The Faroe Islands have only lost once in their past four outings, though with three stalemates against fellow minnows Latvia, Malta and Moldova, a defeat here seems a nigh on certainty.
They did record a shock opener in their 3-1 defeat to Austria last time out, but across their past nine defeats, the only other side they registered a consolation against was in a friendly with Lithuania.
Although unlikely to add another goal here, the visitors will fancy their chances of avoiding an abject humiliation.
Even in Euro qualifiers against Spain, they only went down 4-1 at home and 4-0 on the road. Scotland certainly don’t have the firepower to match La Roja, scoring more than a single goal in just one of their past eight appearances now, while netting just six times across these games in total.
Scotland did manage a 6-0 victory hosting San Marino in the Euro qualifiers, but their opponents that day are over 100 placed below the Faroe Island’s in FIFA’s world rankings.
In fact, they’re even listed above Kazakhstan, who Scotland beat 3-1 in those same qualifiers under Steve Clark and lost 3-0 to on the road under former boss Alex McLeish.
Scotland To Win And Under 3.5 Goals
A modest victory should be in store then. On home turf alone, Scotland are W5-D3-L2 under current management, as the two defeats were inflicted by Russia and Belgium.
Israel earnt a draw on two occasions, as did Austria in the current international break, but Cyprus, San Marino, Kazakhstan, Slovakia and the Czech Republic have all been beaten.

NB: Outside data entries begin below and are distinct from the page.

(* ===== verification/KconfigTransform.v ===== *)
(** * scripts/kconfig/expr.c: what the rewriting of negations preserves

    The conditions on the values of symbols under which the rewriting is
    correct, the value of comparisons with the constants [y], [m] and [n], and
    the theorem about [expr_transform]: it returns, its result is in a normal
    form with negations on symbols only, and has the value of its argument. *)

From S2P Require Import Prelude Kstrtox KconfigExpr KconfigValue.

Local Open Scope Z_scope.

(** ** Values of symbols *)

(** The three constants, with their values. *)
Definition tristate_of (s : symbol) : option Z :=
  match s with symbol_yes => Some yes | symbol_mod => Some mod_ | symbol_no => Some no | Sym _ => None end.

Definition text_of (v : Z) : list Z := if v =? no then txt_n else if v =? mod_ then txt_m else txt_y.

(** What [sym_calc_value] leaves behind: a [bool] symbol is never [m], no
    symbol is [m] without modules, and constants are the symbols that
    [sym_lookup] makes for words, one for each word. *)
Record env_ok (env : environment) : Prop := EnvOk {
  tri_range s : no <= curr_tri env s <= yes;
  const_tri s v : tristate_of s = Some v -> curr_tri env s = v /\ curr_val env s = text_of v /\ sym_const env s = true;
  const_type s : sym_const env s = true -> sym_type env s = S_UNKNOWN;
  const_name s s' :
    sym_const env s = true -> sym_const env s' = true -> curr_val env s = curr_val env s' -> s = s';
  bool_tri s : sym_type env s = S_BOOLEAN -> curr_tri env s <> mod_;
  mod_modules s : sym_type env s = S_TRISTATE -> curr_tri env s = mod_ -> curr_tri env (modules_sym env) <> no
}.

(** Symbols that hold one of the three values. *)
Definition logical (env : environment) (s : symbol) : Prop :=
  sym_type env s = S_BOOLEAN \/ sym_type env s = S_TRISTATE.

Lemma EXPR_OR_max a b : EXPR_OR a b = Z.max a b.
Proof. unfold EXPR_OR. case_cmp; lia. Qed.

Lemma EXPR_AND_min a b : EXPR_AND a b = Z.min a b.
Proof. unfold EXPR_AND. case_cmp; lia. Qed.

Lemma c_strcmp_eq s1 s2 : c_strcmp s1 s2 = 0 <-> s1 = s2.
Proof.
  revert s2. induction s1 as [|c s1 IH]; intros [|d s2]; cbn [c_strcmp]; try (split; [lia|congruence]); [done|].
  case_cmp; [split; [lia|intros [= -> ->]; lia]|]. case_cmp; [split; [lia|intros [= -> ->]; lia]|].
  rewrite IH. split; [intros ->; f_equal; lia|congruence].
Qed.

Section env.
Context (env : environment) (Henv : env_ok env).

Lemma calc_range e : no <= calc_value env e <= yes.
Proof.
  pose proof (tri_range _ Henv). unfold no, yes in *.
  induction e; cbn [calc_value]; rewrite ?EXPR_OR_max, ?EXPR_AND_min; unfold EXPR_NOT, yes, no; try lia; eauto.
  case_cmp; lia.
Qed.

Lemma const_parse s v : tristate_of s = Some v -> fst (expr_parse_string (curr_val env s) (sym_type env s)) = k_string.
Proof.
  intros Hs. destruct (const_tri _ Henv _ _ Hs) as (_ & -> & Hc). rewrite (const_type _ Henv _ Hc).
  destruct s; cbn in Hs; simplify_eq; vm_compute; reflexivity.
Qed.

Lemma const_string s v : tristate_of s = Some v -> sym_get_string_value env s = text_of v.
Proof.
  intros Hs. destruct (const_tri _ Henv _ _ Hs) as (_ & <- & Hc). unfold sym_get_string_value.
  by rewrite (const_type _ Henv _ Hc).
Qed.

Lemma logical_string s : logical env s -> sym_get_string_value env s = text_of (curr_tri env s).
Proof.
  intros Hl. pose proof (tri_range _ Henv s). unfold sym_get_string_value, text_of.
  destruct Hl as [Ht|Ht]; rewrite Ht; unfold no, mod_, yes in *.
  - pose proof (bool_tri _ Henv _ Ht). unfold mod_ in *.
    repeat case_cmp; try reflexivity; lia.
  - pose proof (mod_modules _ Henv _ Ht). unfold mod_, no in *. repeat case_cmp; try reflexivity; lia.
Qed.

Lemma text_of_inj v w : no <= v <= yes -> no <= w <= yes -> text_of v = text_of w -> v = w.
Proof. unfold text_of, txt_n, txt_m, txt_y, no, yes, mod_. intros. repeat case_cmp_in H1; try discriminate; lia. Qed.

Lemma tristate_range s v : tristate_of s = Some v -> no <= v <= yes.
Proof. unfold no, yes. destruct s; cbn; intros [= <-]; cbv; split; congruence. Qed.

(** A symbol of the configuration compared with a word. *)
Lemma compare_word s c :
  logical env s -> sym_type env c = S_UNKNOWN -> fst (expr_parse_string (curr_val env c) S_UNKNOWN) = k_string ->
  (compare_symbols env s c =? 0) = bool_decide (text_of (curr_tri env s) = curr_val env c).
Proof.
  intros Hl Hc Hw. unfold compare_symbols. rewrite (logical_string s Hl).
  replace (sym_get_string_value env c) with (curr_val env c) by (unfold sym_get_string_value; by rewrite Hc).
  rewrite Hc, decide_True by (left; destruct Hl as [-> | ->]; done).
  destruct (expr_parse_string (text_of (curr_tri env s)) _) as [k1 l1].
  destruct (expr_parse_string (curr_val env c) _) as [k2 l2]. cbn in Hw. subst k2.
  rewrite decide_True by auto. pose proof (c_strcmp_eq (text_of (curr_tri env s)) (curr_val env c)) as E.
  destruct (bool_decide_reflect (text_of (curr_tri env s) = curr_val env c)); [by rewrite (proj2 E)|].
  apply Z.eqb_neq. by rewrite E.
Qed.

Lemma const_word s v : tristate_of s = Some v -> fst (expr_parse_string (curr_val env s) S_UNKNOWN) = k_string.
Proof. intros Hs. destruct (const_tri _ Henv _ _ Hs) as (_ & _ & Hc). rewrite <- (const_type _ Henv _ Hc). by apply (const_parse s v). Qed.

Lemma compare_const s c v :
  logical env s -> tristate_of c = Some v -> (compare_symbols env s c =? 0) = (curr_tri env s =? v).
Proof.
  intros Hl Hc. destruct (const_tri _ Henv _ _ Hc) as (_ & Hv & Hk).
  rewrite (compare_word s c Hl (const_type _ Henv _ Hk) (const_word c v Hc)), Hv.
  destruct (bool_decide_reflect (text_of (curr_tri env s) = text_of v)) as [E|E].
  - apply text_of_inj in E; [lia|apply (tri_range _ Henv)|by apply (tristate_range c)].
  - destruct (curr_tri env s =? v) eqn:Hz; [|done]. destruct E. f_equal. lia.
Qed.

Lemma calc_equal s c v :
  logical env s -> tristate_of c = Some v ->
  calc_value env (EComp E_EQUAL s c) = (if curr_tri env s =? v then yes else no).
Proof. intros. cbn [calc_value relation]. by rewrite (compare_const s c v). Qed.
Definition flag (flags f : Z) : bool := negb (Z.land flags f =? 0).

Inductive format_type : Set :=
| FORMAT_TYPE_NONE | FORMAT_TYPE_WIDTH | FORMAT_TYPE_PRECISION | FORMAT_TYPE_CHAR | FORMAT_TYPE_STR
| FORMAT_TYPE_PTR | FORMAT_TYPE_PERCENT_CHAR | FORMAT_TYPE_INVALID | FORMAT_TYPE_LONG_LONG | FORMAT_TYPE_ULONG
| FORMAT_TYPE_LONG | FORMAT_TYPE_UBYTE | FORMAT_TYPE_BYTE | FORMAT_TYPE_USHORT | FORMAT_TYPE_SHORT
| FORMAT_TYPE_UINT | FORMAT_TYPE_INT | FORMAT_TYPE_SIZE_T | FORMAT_TYPE_PTRDIFF.

(** [field_width] has 24 bits, [precision] 16, [flags] and [base] 8. *)
Record printf_spec : Set := PrintfSpec {
  type : format_type;
  field_width : Z;
  flags : Z;
  base : Z;
  precision : Z
}.

Definition s24 (x : Z) : Z := (x + 2 ^ 23) mod 2 ^ 24 - 2 ^ 23.

Definition set_type (t : format_type) (s : printf_spec) : printf_spec :=
  PrintfSpec t (field_width s) (flags s) (base s) (precision s).
Definition set_width (w : Z) (s : printf_spec) : printf_spec :=
  PrintfSpec (type s) (s24 w) (flags s) (base s) (precision s).
Definition set_flags (f : Z) (s : printf_spec) : printf_spec :=
  PrintfSpec (type s) (field_width s) (u8 f) (base s) (precision s).
Definition set_base (b : Z) (s : printf_spec) : printf_spec :=
  PrintfSpec (type s) (field_width s) (flags s) (u8 b) (precision s).
Definition set_prec (p : Z) (s : printf_spec) : printf_spec :=
  PrintfSpec (type s) (field_width s) (flags s) (base s) (s16 p).

Definition FIELD_WIDTH_MAX : Z := 2 ^ 23 - 1.
Definition PRECISION_MAX : Z := 2 ^ 15 - 1.
Definition clamp (v lo hi : Z) : Z := Z.min (Z.max v lo) hi.

(** ** The buffer *)

Section output.
Context (end_ : Z).

(** [if (buf < end) *buf = c; ++buf]. *)
Definition put (m : mem) (buf c : Z) : outcome (mem * Z) :=
  m ← (if buf <? end_ then store m buf c else Ok m); Ok (m, u32 (buf + 1)).

(** [while (--n >= 0)] one character; what is left of [n]. *)
Fixpoint pad (fuel : nat) (c : Z) (m : mem) (buf n : Z) : outcome (mem * Z * Z) :=
  match fuel with
  | O => NoFuel
  | S fuel =>
      let n := n - 1 in
      if n >=? 0 then '(m, buf) ← put m buf c; pad fuel c m buf n
      else Ok (m, buf, n)
  end.

Definition pad_all (c : Z) (m : mem) (buf n : Z) : outcome (mem * Z * Z) := pad (S (Z.to_nat n)) c m buf n.

Fixpoint put_list (m : mem) (buf : Z) (l : list Z) : outcome (mem * Z) :=
  match l with
  | [] => Ok (m, buf)
  | c :: l => '(m, buf) ← put m buf c; put_list m buf l
  end.

(** ** number *)

(** [do ... while (num)] for a base that is a power of two. *)
Fixpoint put_bits (fuel : nat) (tmp : list Z) (num mask shift locase : Z) : outcome (list Z) :=
  match fuel with
  | O => NoFuel
  | S fuel =>
      _ ← BUG_ON (TMP_SIZE <=? Z.of_nat (length tmp));
      let tmp := tmp ++ [Z.lor (nth (Z.to_nat (Z.land (u8 num) mask)) hex_asc_upper 0) locase] in
      let num := Z.shiftr num shift in
      if num =? 0 then Ok tmp else put_bits fuel tmp num mask shift locase
  end.

(** The digits in [tmp], least significant first. *)
Definition number_digits (num base locase : Z) : outcome (list Z) :=
  if num <? base then Ok [Z.lor (nth (Z.to_nat num) hex_asc_upper 0) locase]
  else if negb (base =? 10) then
    put_bits 65 [] num (base - 1) (if base =? 16 then 4 else 3) locase
  else put_dec [] num.

(** The sign character (0 for none) and the number without its sign. *)
Definition number_sign (flags num : Z) : Z * Z :=
  if flag flags SIGN then
    if s64 num <? 0 then (45, u64 (- s64 num))
    else if flag flags PLUS then (43, num)
    else if flag flags SPACE then (32, num)
    else (0, num)
  else (0, num).

Definition number (m : mem) (buf num : Z) (spec : printf_spec) : outcome (mem * Z) :=
  let need_pfx := flag (flags spec) SPECIAL && negb (base spec =? 10) in
  let is_zero := num =? 0 in
  let locase := Z.land (flags spec) SMALL in
  let flags := if flag (flags spec) LEFT then Z.land (flags spec) (255 - ZEROPAD) else flags spec in
  let '(sign, num) := number_sign flags num in
  let width := if sign =? 0 then field_width spec else field_width spec - 1 in
  let width :=
    if need_pfx then
      if base spec =? 16 then width - 2 else if negb is_zero then width - 1 else width
    else width in
  tmp ← number_digits num (base spec) locase;
  let i := Z.of_nat (length tmp) in
  let precision := if i >? precision spec then i else precision spec in
  let width := width - precision in
  '(m, buf, width) ← (if negb (flag flags (Z.lor ZEROPAD LEFT)) then pad_all 32 m buf width else Ok (m, buf, width));
  '(m, buf) ← (if negb (sign =? 0) then put m buf sign else Ok (m, buf));
  '(m, buf) ← (if need_pfx then
                 '(m, buf) ← (if (base spec =? 16) || negb is_zero then put m buf 48 else Ok (m, buf));
                 if base spec =? 16 then put m buf (Z.lor 88 locase) else Ok (m, buf)
               else Ok (m, buf));
  '(m, buf, width) ← (if negb (flag flags LEFT) then pad_all (32 + Z.land flags ZEROPAD) m buf width
                      else Ok (m, buf, width));
  '(m, buf, _) ← pad_all 48 m buf (precision - i);
  '(m, buf) ← put_list m buf (rev tmp);
  '(m, buf, _) ← pad_all 32 m buf width;
  Ok (m, buf).

Definition special_hex_number (m : mem) (buf num size : Z) : outcome (mem * Z) :=
  number m buf num
    (PrintfSpec FORMAT_TYPE_PTR (s24 (2 + 2 * size)) (Z.lor SPECIAL (Z.lor SMALL ZEROPAD)) 16 (-1)).

(** ** Strings *)

Definition move_right (m : mem) (buf len spaces : Z) : outcome mem :=
  if buf >=? end_ then Ok m
  else
    let size := end_ - buf in
    if size <=? spaces then memset m buf 32 size
    else
      m ← (if negb (len =? 0) then
             let len := if len >? size - spaces then size - spaces else len in
             memmove m (buf + spaces) buf len
           else Ok m);
      memset m buf 32 spaces.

Five of Scotland’s seven wins under Steve Clarke have finished either 1-0 or 2-1, and the home win coupled with under 3.5 goals makes sense here.
Seven of Scotland’s last eight matches have featured fewer than three goals, while five of these games saw just a single strike or none at all, so a workmanlike performance is to be expected.
Another factor that should help keep the scores down is that Scotland have been slow starters in recent times.
They’ve managed just a single first-half strike across their past eight matches, though we wouldn’t be confident enough to back the visitors to make it to half time unscathed.